Estados Unidos necesitaría desplegar 7.800 satélites interceptores con un coste total de 743.000 millones de dólares en dos décadas para defender el país de un ataque limitado de 10 misiles simultáneos, según un análisis del sistema Golden Dome publicado por la Oficina de Presupuesto del Congreso (CBO) de Estados Unidos. El dato pone de relieve la magnitud financiera y técnica de la iniciativa de defensa antimisiles impulsada por la administración estadounidense.

Un escudo espacial contra amenazas limitadas

El sistema Golden Dome es un proyecto heredado de la administración Trump que busca crear una capa de defensa basada en el espacio, complementaria a los sistemas terrestres existentes como el Ground-Based Midcourse Defense. Según el estudio de la CBO, desplegar una constelación de satélites capaces de interceptar misiles balísticos en fase de ascenso requeriría una inversión anual media de unos 37.000 millones de dólares durante 20 años.

El análisis subraya que el coste estimado —743.000 millones de dólares— solo cubre la capacidad de repeler una andanada simultánea de 10 misiles, un escenario que los expertos consideran relativamente modesto frente a un ataque masivo con decenas o centenares de proyectiles. «El gasto es desproporcionado para la amenaza que aborda», señalan analistas estadounidenses citados en el estudio.

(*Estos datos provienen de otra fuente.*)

(* ===== verification/Reconciliation.v ===== *)
(** Control-total reconciliation: the coordinator's comparison of chain, custody,
    loan, message and ledger totals
    ([cross-chain-coordinator/reconciliation/reconciliation.go], Module [Controls])
    and the ledger's comparison of account boundaries with posted journals
    ([foundation-ledger/internal/crosschainreconciliation], Module [Boundaries]). *)
From S2P Require Import Prelude GoStd Ledger.

Module Controls.

(** * Data *)

Record Snapshot := mkSnapshot {
  RouteID : string;
  CanonicalEscrowUnits : string;
  WrappedSupplyUnits : string;
  FinalizedPendingMintUnits : string;
  FinalizedPendingBurnUnits : string;
  HubTokenBalanceUnits : string;
  RouteObligationsUnits : string;
  HubSurplusUnits : string;
  RouteExposureUnits : string;
  RouteExposureCapUnits : string;
  AggregateExposureUnits : string;
  AggregateExposureCapUnits : string;
  CollateralCustodyUnits : string;
  CollateralPositionUnits : string;
  SettlementVaultUnits : string;
  SettlementAuthorizedUnits : string;
  CanonicalDebtUnits : string;
  LedgerDebtUnits : string;
  CanonicalLenderReleaseUnits : string;
  LedgerLenderReleaseUnits : string;
  JournalBridgeControlUnits : string;
  ChainBridgeControlUnits : string;
  ChainMessageCount : Z;
  SQLMessageCount : Z;
  ChainNonce : Z;
  SQLNonce : Z;
  ExecutionResultCount : Z;
  AcknowledgementCount : Z;
  RecoveryRequestCount : Z;
  TombstoneCount : Z;
  CompensationCount : Z;
  RecoveredCount : Z;
  ConflictingTerminalCount : Z;
  EvidenceHash : string;
  AsOf : Time.t }.
(** What a run of the loop over [ts] did: it tried the first [n] providers. *)
Record tried (d : Delivery) (ts : list (Transport W)) (log log' : list submission)
    (old new : list Attempt) (r : result error Receipt) (n : nat) : Prop := {
  tried_bound : (n <= length ts)%nat;
  tried_log : log' = log ++ ((λ t, (ID t, d)) <$> take n ts);
  tried_attempts : ∃ atts, new = old ++ atts ∧ a_ProviderID <$> atts = ID <$> take n ts ∧
    a_Success <$> atts = match r with
                         | Ok _ => replicate (n - 1) false ++ [true]
                         | Err _ => replicate n false
                         end;
  tried_result : match r with
    | Ok rc => ∃ t, last (take n ts) = Some t ∧ ProviderID rc = ID t ∧ receipt rc ≠ ""
    | Err ErrNoProvider => n = length ts
    | Err (ErrTransport p cause) => is_identity_conflict cause = true ∨ IsRetryable cause = false
    | Err e => e = ErrIdentityConflict
    end }.

Lemma Attempts_append id a (rt : Router (W * list submission)) :
  ∃ a', Attempts id (appendAttempt id a rt) = Attempts id rt ++ [a'] ∧
    a_ProviderID a' = a_ProviderID a ∧ a_Success a' = a_Success a.
Proof.
  unfold Attempts, appendAttempt. simpl. unfold lookup_zero at 1. rewrite lookup_insert_eq. by eexists.
Qed.

Lemma deliver_loop_tried d ts : ∀ rt w log rt' w' log' r,
  deliver_loop d (watched <$> ts) rt (w, log) = (rt', (w', log'), r) →
  ∃ n, tried d ts log log' (Attempts (d_MessageID d) rt) (Attempts (d_MessageID d) rt') r n ∧
    payloads rt' = payloads rt ∧ approved rt' = approved rt.
Proof.
  induction ts as [|t ts IH]; intros rt w log rt' w' log' r.
  { simpl. intros [= <- <- <- <-]. exists 0%nat. split; [|done]. split; simpl; try done.
    - by rewrite app_nil_r.
    - exists []. by rewrite app_nil_r. }
  rewrite fmap_cons. cbn [deliver_loop watched Submit]. simpl fst.
  destruct (Submit t d w) as [w1 outcome]. destruct (judge d _ outcome) as [a v] eqn:Hj.
  destruct (Attempts_append (d_MessageID d) a rt) as (a' & Ha' & Hp & Hs).
  assert (a_ProviderID a = ID t ∧ match v with
    | Ok rc => a_Success a = true ∧ ProviderID rc = ID t ∧ receipt rc ≠ ""
    | Err (e, retry) => a_Success a = false ∧
        (retry = false → e = ErrIdentityConflict ∨ ∃ p c, e = ErrTransport p c ∧
           (is_identity_conflict c = true ∨ IsRetryable c = false))
    end) as [Hap Hv].
  { unfold judge in Hj. destruct outcome as [rc|err].
    - destruct (_ || _) eqn:Hg; injection Hj as <- <-; simpl; (split; [done|]).
      + split; [done|]. intros _. by left.
      + by bool_facts.
    - injection Hj as <- <-. simpl. split_and!; try done. intros Hr. right. eexists _, _. split; [done|].
      apply andb_false_iff in Hr as [Hr|Hr]; bool_facts; auto. }
  destruct v as [rc|[e [|]]].
  - intros [= <- <- <- <-]. exists 1%nat. split; [|done]. destruct Hv as (Hsucc & Hid & Hne). split; simpl.
    + lia.
    + done.
    + exists [a']. rewrite Ha'. split_and!; [done|by rewrite fmap_cons, Hp, Hap|by rewrite fmap_cons, Hs, Hsucc].
    + by exists t.
  - intros Hl. destruct (IH _ _ _ _ _ _ _ Hl) as (n & [B L (atts & Ea & Ep & Es) R] & Hpl & Hap').
    exists (S n). split; [|done]. destruct Hv as [Hsucc _]. split.
    + simpl. lia.
    + rewrite L. simpl. by rewrite <- app_assoc.
    + exists (a' :: atts). rewrite Ea, Ha', <- app_assoc. split_and!; [done|by rewrite fmap_cons, Hp, Hap, Ep|].
      rewrite fmap_cons, Hs, Hsucc, Es. destruct r; [|done].
      destruct n as [|n]; [|simpl; by rewrite Nat.sub_0_r]. destruct R as (t' & Hlast & _). done.
    + destruct r as [rc|[]]; try done; simpl; [|by rewrite R]. destruct R as (t' & Hlast & ? & ?).
      exists t'. split; [|done]. destruct (take n ts); [done|]. done.
  - intros [= <- <- <- <-]. exists 1%nat. split; [|done]. destruct Hv as [Hsucc Hv]. split; simpl.
    + lia.
    + done.
    + exists [a']. rewrite Ha'. split_and!; [done|by rewrite fmap_cons, Hp, Hap|by rewrite fmap_cons, Hs, Hsucc].
    + by destruct (Hv eq_refl) as [->|(p & c & -> & ?)].
Qed.
(* ===== verification/Recovery.v ===== *)
(** Message recovery ([cross-chain-coordinator/recovery/recovery.go]): the signed
    recovery authorization and its ABI digests, the decoding of the economics of
    the original action and of its compensation, the 2-of-3 signature policy, and
    the manager that tombstones a message before its source is compensated. *)
From S2P Require Import Prelude GoStd CrossChainTypes Message.

(** The configuration errors of the constructors carry their texts in Go; the
    destination's own errors are of type [E]. *)
Inductive error :=
| ErrExecuted | ErrNotTombstoned | ErrAlreadyCompensated | ErrRecoveryConflict
| ErrInsufficientApproval | ErrPolicyShape | ErrInvalidSigner | ErrDuplicateAddress
| ErrDuplicatePolicy | ErrNoAuthorizer | ErrNoDestination.

Definition Requested : string := "REQUESTED".
Definition DestinationTombstoned : string := "DESTINATION_TOMBSTONED".
Definition SourceCompensated : string := "SOURCE_COMPENSATED".
Definition Recovered : string := "RECOVERED".
Definition Disputed : string := "DISPUTED".

Record Approval := mkApproval { SignerID : string; Signature : string }.
#[export] Instance Approval_eq_dec : EqDecision Approval.
Proof. solve_decision. Defined.

Record AuthorizationRequest := mkAuthorizationRequest {
  ar_MessageID : string;
  ar_EnvelopeHash : string;
  ar_RoutePolicyHash : string;
  ar_AssetAmountCommitment : string;
  ar_SourceStateCommitment : string;
  ar_DestinationStateCommitment : string;
  ar_CompensationPayloadHash : string;
  ar_MessageExpiresAt : Z;
  ar_RecoveryNonce : Z;
  ar_ReasonCode : string;
  ar_Action : Z;
  ar_AuthorizerSetHash : string;
  ar_AuthorizerSetVersion : Z }.
#[export] Instance AuthorizationRequest_eq_dec : EqDecision AuthorizationRequest.
Proof. solve_decision. Defined.

Record Authorization := mkAuthorization {
  z_ProtocolID : string;
  z_SourceChainID : string;
  z_SourceCoordinator : string;
  z_DestinationChainID : string;
  z_DestinationCoordinator : string;
  z_Request : AuthorizationRequest }.
#[export] Instance Authorization_eq_dec : EqDecision Authorization.
Proof. solve_decision. Defined.

Record Request := mkRequest {
  r_RecoveryID : string;
  r_OriginalMessageID : string;
  r_ImmutableEnvelopeHash : string;
  r_RecoveryNonce : Z;
  r_RouteVersion : Z;
  r_OriginalActionType : Z;
  r_OriginalActionPayload : string;
  r_AssetID : string;
  r_Units : string;
  r_CompensationRecipient : string;
  r_CompensationPayload : string;
  r_ReasonCode : string;
  r_SourceStateCommitment : string;
  r_DestinationStateCommitment : string;
  r_AuthorizerPolicyHash : string;
  r_RoutePolicyHash : string;
  r_AssetAmountCommitment : string;
  r_CompensationPayloadHash : string;
  r_MessageExpiresAt : Z;
  r_Action : Z;
  r_AuthorizerSetVersion : Z;
  r_Authorization : option Authorization;
  r_Approvals : list Approval;
  r_RequestedAt : Time.t }.

(** The Go arrays have fixed sizes and the integers fixed widths. *)
Record request_widths (a : AuthorizationRequest) : Prop := {
  aw_bytes : Forall (λ v, String.length v = 32%nat)
    [ar_MessageID a; ar_EnvelopeHash a; ar_RoutePolicyHash a; ar_AssetAmountCommitment a;
     ar_SourceStateCommitment a; ar_DestinationStateCommitment a; ar_CompensationPayloadHash a;
     ar_ReasonCode a; ar_AuthorizerSetHash a];
  aw_expires : 0 <= ar_MessageExpiresAt a < 2 ^ 64;
  aw_nonce : 0 <= ar_RecoveryNonce a < 2 ^ 64;
  aw_action : 0 <= ar_Action a < 2 ^ 8;
  aw_version : 0 <= ar_AuthorizerSetVersion a < 2 ^ 32 }.
Record authorization_widths (z : Authorization) : Prop := {
  zw_protocol : String.length (z_ProtocolID z) = 32%nat;
  zw_source : String.length (z_SourceCoordinator z) = 20%nat;
  zw_destination : String.length (z_DestinationCoordinator z) = 20%nat;
  zw_request : request_widths (z_Request z) }.

Definition zero32 : string := zeros 32.
Definition zero20 : string := zeros 20.

(** * ABI encoding *)

Definition abiUint64 (value : Z) : string := uintWord value.
(** [abiAddress] of a [20]byte array. *)
Definition abiAddress (value : string) : string := zeros 12 +:+ value.

Definition abiUint256 (value : string) : result error string :=
  match Big.set_string value with
  | None => Err ErrInsufficientApproval
  | Some number =>
      if (number <=? 0) || (2 ^ 256 <=? number) || (Big.to_string number <>s value)
      then Err ErrInsufficientApproval
      else Ok (be_bytes 32 number)
  end.

Definition canonicalPositiveUint256 (value : string) : bool :=
  match Big.set_string value with
  | None => false
  | Some number => (0 <? number) && (number <? 2 ^ 256) && (Big.to_string number =s value)
  end.

(** [encoded] followed by zeroes up to a multiple of 32 bytes. *)
Definition padded (encoded : string) : string :=
  let remainder := (String.length encoded mod 32)%nat in
  if (remainder =? 0)%nat then encoded else encoded +:+ zeros (32 - remainder).

(** [abi.encode(domain, words...)]: the head with the offset of the string, then
    the string with its length. *)
Definition abi_tagged (domain : string) (words : list string) : string :=
  padded (concat_words (abiUint64 (Z.of_nat (S (length words)) * 32) :: words) +:+
          abiUint64 (Z.of_nat (String.length domain)) +:+ domain).

Definition validAuthorizationRequest (request : AuthorizationRequest) : bool :=
  (ar_MessageID request <>s zero32) && (ar_EnvelopeHash request <>s zero32) &&
  (ar_RoutePolicyHash request <>s zero32) && (ar_AssetAmountCommitment request <>s zero32) &&
  (ar_SourceStateCommitment request <>s zero32) &&
  (ar_DestinationStateCommitment request <>s zero32) &&
  (ar_CompensationPayloadHash request <>s zero32) &&
  negb (ar_MessageExpiresAt request =? 0) && negb (ar_RecoveryNonce request =? 0) &&
  (ar_ReasonCode request <>s zero32) && (ar_Action request =? 1) &&
  (ar_AuthorizerSetHash request <>s zero32) && negb (ar_AuthorizerSetVersion request =? 0).

Definition authorizationWords (request : AuthorizationRequest) : list string :=
  [ar_MessageID request; ar_EnvelopeHash request; ar_RoutePolicyHash request;
   ar_AssetAmountCommitment request; ar_SourceStateCommitment request;
   ar_DestinationStateCommitment request; ar_CompensationPayloadHash request;
   abiUint64 (ar_MessageExpiresAt request); abiUint64 (ar_RecoveryNonce request);
   ar_ReasonCode request; abiUint64 (ar_Action request); ar_AuthorizerSetHash request;
   abiUint64 (ar_AuthorizerSetVersion request)].

(** [0x] and the lower-case hexadecimal digits. *)
Definition canonicalAddress (address : string) : string := "0x" +:+ hex address.

Definition EncodeCompensationPayload (asset units recipient : string) : result error string :=
  if (asset =s zero20) || (recipient =s zero20) || negb (canonicalPositiveUint256 units)
  then Err ErrInsufficientApproval
  else
    let number := default 0 (Big.set_string units) in
    Ok (concat_words [abiAddress asset; be_bytes 32 number; abiAddress recipient]).

(** * ABI decoding *)

Record recoveryEconomics := mkEconomics { AssetID : string; Units : string; Recipient : string }.

(** [payload[offset:offset+n]], within the bounds the callers check. *)
Definition slice (payload : string) (offset n : nat) : string := String.substring offset n payload.

Definition decodeABIAddress (payload : string) (word : nat) : result error string :=
  let offset := (word * 32)%nat in
  if (String.length payload <? offset + 32)%nat || (slice payload offset 12 <>s zeros 12)
  then Err ErrInsufficientApproval
  else
    let result := slice payload (offset + 12) 20 in
    if result =s zero20 then Err ErrInsufficientApproval else Ok result.

Definition decodeABIUint256 (payload : string) (word : nat) : result error string :=
  let offset := (word * 32)%nat in
  if (String.length payload <? offset + 32)%nat then Err ErrInsufficientApproval
  else
    let number := be_value (slice payload offset 32) in
    if number <=? 0 then Err ErrInsufficientApproval else Ok (Big.to_string number).

(** The [switch] on the action type: asset word, amount word, number of words. *)
Definition action_layout (actionType : Z) : option (nat * nat * nat) :=
  match actionType with
  | 1 => Some (2, 6, 7)%nat
  | 2 => Some (5, 6, 8)%nat
  | 3 => Some (4, 6, 7)%nat
  | 4 => Some (1, 3, 5)%nat
  | 5 | 6 | 7 | 9 | 10 => Some (5, 6, 8)%nat
  | 8 => Some (6, 8, 9)%nat
  | 15 => Some (4, 5, 6)%nat
  | _ => None
  end.

Definition decodeActionEconomics (actionType : Z) (payload : string)
    : result error recoveryEconomics :=
  match action_layout actionType with
  | None => Err ErrInsufficientApproval
  | Some (assetWord, amountWord, expectedWords) =>
      if negb (String.length payload =? expectedWords * 32)%nat
      then Err ErrInsufficientApproval
      else
        let? asset := decodeABIAddress payload assetWord in
        let? units := decodeABIUint256 payload amountWord in
        Ok (mkEconomics (canonicalAddress asset) units "")
  end.

Definition decodeCompensationPayload (payload : string) : result error recoveryEconomics :=
  if negb (String.length payload =? 3 * 32)%nat then Err ErrInsufficientApproval
  else
    let? asset := decodeABIAddress payload 0 in
    let? units := decodeABIUint256 payload 1 in
    let? recipient := decodeABIAddress payload 2 in
    Ok (mkEconomics (canonicalAddress asset) units (canonicalAddress recipient)).

(** * Digests and the economics of a request *)

Section Digests.
Context `{Keccak}.

Definition keccakBytes (value : string) : string := keccak value.

Definition DigestAuthorization (authorization : Authorization) : result error string :=
  let? sourceChain := abiUint256 (z_SourceChainID authorization) in
  let? destinationChain := abiUint256 (z_DestinationChainID authorization) in
  if (z_ProtocolID authorization =s zero32) || (z_SourceCoordinator authorization =s zero20) ||
     (z_DestinationCoordinator authorization =s zero20) ||
     negb (validAuthorizationRequest (z_Request authorization))
  then Err ErrInsufficientApproval
  else Ok (keccak (abi_tagged "UNIFIED_XCHAIN_RECOVERY_AUTHORIZATION_V2"
    ([z_ProtocolID authorization; sourceChain; abiAddress (z_SourceCoordinator authorization);
      destinationChain; abiAddress (z_DestinationCoordinator authorization)] ++
     authorizationWords (z_Request authorization)))).

(** The method [RecoveryID] of the source; the record field keeps the name. *)
Definition RecoveryID_of (request : AuthorizationRequest) : result error string :=
  if negb (validAuthorizationRequest request) then Err ErrInsufficientApproval
  else Ok (keccakBytes (abi_tagged "UNIFIED_XCHAIN_RECOVERY_ID_V1" (authorizationWords request))).

Definition AssetAmountCommitment (actionType : Z) (payloadHash : string) : result error string :=
  if (actionType =? 0) || (payloadHash =s zero32) then Err ErrInsufficientApproval
  else Ok (keccakBytes (abi_tagged "UNIFIED_RECOVERY_ASSET_AMOUNT_COMMITMENT_V1"
    [abiUint64 actionType; payloadHash])).

Definition ReasonCodeCommitment (reason : string) : string := keccak reason.

Definition validateRecoveryEconomics (request : Request) : result error () :=
  match r_Authorization request with
  | None => Err ErrInsufficientApproval
  | Some authorization =>
      if (r_OriginalActionType request =? 0) || empty_s (r_OriginalActionPayload request) ||
         empty_s (r_CompensationPayload request)
      then Err ErrInsufficientApproval
      else
        let payloadHash := keccakBytes (r_OriginalActionPayload request) in
        let? commitment := AssetAmountCommitment (r_OriginalActionType request) payloadHash in
        if (commitment <>s r_AssetAmountCommitment request) ||
           (commitment <>s ar_AssetAmountCommitment (z_Request authorization))
        then Err ErrInsufficientApproval
        else
          let? original :=
            decodeActionEconomics (r_OriginalActionType request) (r_OriginalActionPayload request) in
          let? compensation := decodeCompensationPayload (r_CompensationPayload request) in
          let compensationHash := keccakBytes (r_CompensationPayload request) in
          if (compensationHash <>s r_CompensationPayloadHash request) ||
             (compensationHash <>s ar_CompensationPayloadHash (z_Request authorization)) ||
             (AssetID original <>s AssetID compensation) || (Units original <>s Units compensation) ||
             (r_AssetID request <>s AssetID original) || (r_Units request <>s Units original) ||
             (r_CompensationRecipient request <>s Recipient compensation)
          then Err ErrInsufficientApproval
          else Ok ()
  end.

(** [bytes.Compare(left, right) > 0]. *)
Definition bytes_gt (left right : string) : bool := bool_decide (¬ String.le left right).

(** The two nested loops over [signers] on an array of three. *)
Definition sort3 (signers : string * string * string) : string * string * string :=
  let '(a, b, c) := signers in
  let '(a, b) := if bytes_gt a b then (b, a) else (a, b) in
  let '(a, c) := if bytes_gt a c then (c, a) else (a, c) in
  let '(b, c) := if bytes_gt b c then (c, b) else (b, c) in
  (a, b, c).
Record RawCallback := mkRawCallback {
  rc_IngressID : Z;
  rc_ProviderID : string;
  rc_ProviderEventID : string;
  rc_RawPayload : string;
  rc_RawHash : string;
  rc_SignatureHash : string;
  rc_ReceivedAt : Time.t }.

Record Quarantine := mkQuarantine {
  qu_QuarantineID : string;
  qu_ProviderID : string;
  qu_ProviderEventID : string;
  qu_PaymentID : string;
  qu_RawHash : string;
  qu_EvidenceHash : string;
  qu_ReasonCode : string;
  qu_ReceivedAt : Time.t;
  qu_Owner : string;
  qu_ResolutionDeadline : Time.t }.

Record QuarantineResolution := mkQuarantineResolution {
  qr_ResolutionID : string;
  qr_QuarantineID : string;
  qr_CanonicalFailureEvidenceHash : string;
  qr_EvidenceHash : string;
  qr_ResolvedBy : string;
  qr_ResolvedAt : Time.t }.

Definition zeroResolution : QuarantineResolution := mkQuarantineResolution "" "" "" "" "" Time.zero.

Record CanonicalReversalResolutionRequest := mkResolutionRequest {
  rq_QuarantineID : string;
  rq_ResolutionID : string;
  rq_PaymentID : string;
  rq_AllocationID : string;
  rq_InstructionDigest : string;
  rq_FailureProof : TransactionFailureEvidence;
  rq_ResolutionEvidenceHash : string;
  rq_ResolvedBy : string;
  rq_ResolvedAt : Time.t }.

Record CanonicalIncident := mkCanonicalIncident {
  ci_IncidentID : string;
  ci_PaymentID : string;
  ci_AllocationID : string;
  ci_ClaimDigest : string;
  ci_ProviderID : string;
  ci_ProviderEventID : string;
  ci_ProviderReference : string;
  ci_RawHash : string;
  ci_EvidenceHash : string;
  ci_ReasonCode : string;
  ci_OccurredAt : Time.t;
  ci_ReceivedAt : Time.t }.

Record storedEvent := mkStoredEvent {
  se_rawHash : string;
  se_result : CallbackResult;
  se_err : option error }.

Record pendingCanonicalReversal := mkPending {
  pe_eventKey : string;
  pe_ingressID : Z;
  pe_callback : Callback;
  pe_rawHash : string;
  pe_signatureHash : string;
  pe_receivedAt : Time.t;
  pe_claim : AllocationMode.Claim }.

Record CanonicalReversalRecord := mkReversalRecord {
  rr_QuarantineID : string;
  rr_ResolutionID : string;
  rr_IngressID : Z;
  rr_PaymentID : string;
  rr_AllocationID : string;
  rr_InstructionDigest : string;
  rr_ProviderID : string;
  rr_ProviderEventID : string;
  rr_ReversalEventID : string;
  rr_ProviderReference : string;
  rr_AssetID : string;
  rr_Units : string;
  rr_RawHash : string;
  rr_SignatureHash : string;
  rr_CallbackEvidenceHash : string;
  rr_CallbackExpiresAt : Time.t;
  rr_FailureProof : TransactionFailureEvidence;
  rr_ResolutionEvidence : string;
  rr_ResolvedBy : string;
  rr_OccurredAt : Time.t;
  rr_ReceivedAt : Time.t }.

Record CanonicalReversalResolution := mkReversalResolution {
  crr_JournalIDs : list string;
  crr_FailureEvidenceHash : string }.

Record CanonicalReversalResolutionRecord := mkResolutionRecord {
  rs_QuarantineID : string;
  rs_ResolutionID : string;
  rs_PaymentID : string;
  rs_AllocationID : string;
  rs_InstructionDigest : string;
  rs_ProviderID : string;
  rs_ProviderEventID : string;
  rs_ProviderReference : string;
  rs_AssetID : string;
  rs_Units : string;
  rs_RawHash : string;
  rs_RequestDigest : string;
  rs_CanonicalFailureEvidenceHash : string;
  rs_ResolutionEvidenceHash : string;
  rs_ResolvedBy : string;
  rs_ResolvedAt : Time.t;
  rs_JournalIDs : list string }.

Record CanonicalReversalConsumption := mkConsumption {
  co_QuarantineID : string;
  co_IngressID : Z;
  co_PaymentID : string;
  co_AllocationID : string;
  co_InstructionDigest : string;
  co_ProviderID : string;
  co_ProviderEventID : string;
  co_ProviderReference : string;
  co_AssetID : string;
  co_Units : string;
  co_RawHash : string;
  co_SignatureHash : string;
  co_CallbackEvidenceHash : string;
  co_CallbackExpiresAt : Time.t;
  co_CallbackOccurredAt : Time.t;
  co_CallbackReceivedAt : Time.t;
  co_ResolutionID : string;
  co_ResolutionEvidenceHash : string;
  co_ResolvedBy : string;
  co_ResolvedAt : Time.t;
  co_GatewayEventID : string;
  co_GatewayTransactionHash : string;
  co_GatewayRawPayloadHash : string;
  co_FinalityEvidenceHash : string }.

#[export] Instance CanonicalReversalConsumption_eq_dec : EqDecision CanonicalReversalConsumption.
Proof. solve_decision. Defined.

(** * Interfaces *)

(** [CanonicalReversalCoordinator]. A commit callback works on an arbitrary state
    [W]; the lookups are reads. *)
Class Coordinator (K : Type) := {
  HandleProviderReversal {W : Type} :
    CanonicalReversalRecord → (W → W * result AllocationMode.error ()) → K → W →
    K * W * result AllocationMode.error (AllocationMode.Claim * AllocationMode.ReversalDisposition);
  ResolveProviderReversal {W : Type} :
    CanonicalReversalRecord → (W → W * result AllocationMode.error (list string)) → K → W →
    K * W * result AllocationMode.error CanonicalReversalResolution;
  ResolvedProviderReversal :
    CanonicalReversalResolutionRequest → K →
    result AllocationMode.error (option CanonicalReversalResolutionRecord);
  PendingProviderReversals : K → list CanonicalReversalRecord;
  ConsumedProviderReversals : K → list CanonicalReversalConsumption }.

(** What is outside the repository: Ed25519 verification, [json.Marshal] of a
    callback (which fails on times it cannot print) and the strict decoder (one
    value, no unknown field, nothing after it). *)
Class CallbackCodec := {
  ed25519_Verify : string → string → string → bool;
  marshal_callback : Callback → option string;
  unmarshal_callback : string → option Callback }.
(** Decoding loses nothing. An accepted settlement log is, field by field, the
    log that the decoded event encodes to: every one of its 29 words, its topics and
    its position can be read back from the event. So two logs that decode to the
    same event are the same log, and the event's identifier and raw evidence hash
    are the hashes of that log. *)
Theorem decode_lossless (raw : RawLog) (transactionIndex : Z) (receiptsRoot proofHash : string)
    (verified : bool) (e : Event) :
  decodeCanonicalSettlementLog raw transactionIndex receiptsRoot proofHash verified = Ok e →
  raw_of_event e = raw ∧
  ev_ID e = hex32 (keccak (event_id_input (ev_ChainID e) (ev_BlockHash e) (ev_TxHash e) (ev_LogIndex e))) ∧
  ev_RawEvidenceHash e = hex32 (keccak (evidence_input raw)) ∧
  ev_TransactionIndex e = transactionIndex ∧ ev_ReceiptsRoot e = receiptsRoot ∧
  ev_InclusionProofHash e = proofHash ∧ ev_decodedCanonical e = verified.
Proof using All.
  unfold decodeCanonicalSettlementLog. destruct (raw_log_ok _ _ _ _) eqn:Hr; cbn [negb]; [|done].
  repeat (case_match; [|intros HX; discriminate HX]).
  intros <-%Ok_inj. split; [|split_and!; reflexivity].
  unfold raw_log_ok in Hr. bool_facts.
  match goal with A : blen (rl_Data raw) = _ |- _ => rename A into Hd end.
  assert (concat_all (word (rl_Data raw) ∘ Z.of_nat <$> seq 0 29) = rl_Data raw) as Hw.
  { apply words_concat. unfold blen in Hd. lia. }
  destruct raw as [c g topics data tx li bn bh]. cbn [rl_Data rl_Topics rl_ChainID rl_ContractAddress
    rl_TransactionHash rl_LogIndex rl_BlockNumber rl_BlockHash] in *.
  destruct topics as [|t0 [|t1 [|t2 [|t3 [|]]]]]; try done. assert (t0 = CanonicalSettlementTopic) as -> by assumption.
  unfold raw_of_event. f_equal. etransitivity; [|exact Hw]. apply (f_equal concat_all).
  unfold event_words. cbn [seq fmap list_fmap].
  repeat (apply f_equal2;
    [first [apply bytes_of_hex32 | apply units_bytes_word; [exact Hd|lia]
           |eapply address_bytes_word; [exact Hd|lia|eassumption]
           |eapply uint64_bytes_word; [exact Hd|lia|eassumption]]|]). done.
Qed.
End Lossless.

(** * A concrete log *)

Module Sample.
#[local] Existing Instance Message.Sample.toy_keccak.

Definition word_value (i : Z) : Z :=
  match i with
  | 8 | 9 => 100 | 19 => 10 | 20 => 20 | 21 => 90 | 22 => 90 | 23 => 10 | 24 => 0 | 25 => 1
  | 26 => 2 | _ => 100 + i
  end.

(** A settlement of 90 units of principal out of 100, under a finality policy. *)
Definition data (policy : string) : string :=
  concat_all ((λ i, be_bytes 32 (word_value i)) <$> seqZ 0 16) +:+ policy +:+
  concat_all ((λ i, be_bytes 32 (word_value i)) <$> seqZ 17 12).
Definition gateway : string := hex32 (be_bytes 20 7).
Definition topics : list string :=
  [CanonicalSettlementTopic; hex32 (be_bytes 32 11); hex32 (be_bytes 32 12); hex32 (be_bytes 32 13)].
Definition sample_log : RawLog :=
  mkRawLog 1 gateway topics (data (be_bytes 32 116)) (hex32 (be_bytes 32 5)) 3 9 (hex32 (be_bytes 32 6)).

Lemma decode_lossless_witness :
  ∃ e, DecodeCanonicalSettlementLog sample_log = Ok e ∧ raw_of_event e = sample_log.
Proof.
  destruct (DecodeCanonicalSettlementLog sample_log) as [e|] eqn:E;
    [|vm_compute in E; discriminate E].
  exists e. split; [reflexivity|]. exact (proj1 (decode_lossless sample_log 0 "" "" false e E)).
Defined.
End Sample.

Viabilidad técnica y política

El informe de la CBO no evalúa la viabilidad técnica del sistema, pero advierte de que los plazos y costes podrían dispararse si surgen problemas de desarrollo. El despliegue de 7.800 satélites convertiría a la constelación en la más grande jamás operada, superando con creces los 4.000 satélites activos de la red Starlink de SpaceX. Cada interceptor espacial necesitaría sensores avanzados, sistemas de propulsión y capacidad de maniobra para impactar contra un misil enemigo a velocidades hipersónicas.

La iniciativa ha generado división en el Congreso. Mientras los defensores del Golden Dome lo presentan como una respuesta necesaria ante las crecientes capacidades de misiles de China, Corea del Norte e Irán, los críticos lo califican de «derroche tecnológico» y cuestionan si no existen alternativas más eficientes, como la mejora de los sistemas de defensa terminales o la disuasión nuclear.

El Pentágono no ha hecho comentarios oficiales sobre el análisis de la CBO. El proyecto se encuentra en fase de estudios conceptuales, y no se espera una decisión formal de desarrollo hasta el próximo ciclo presupuestario.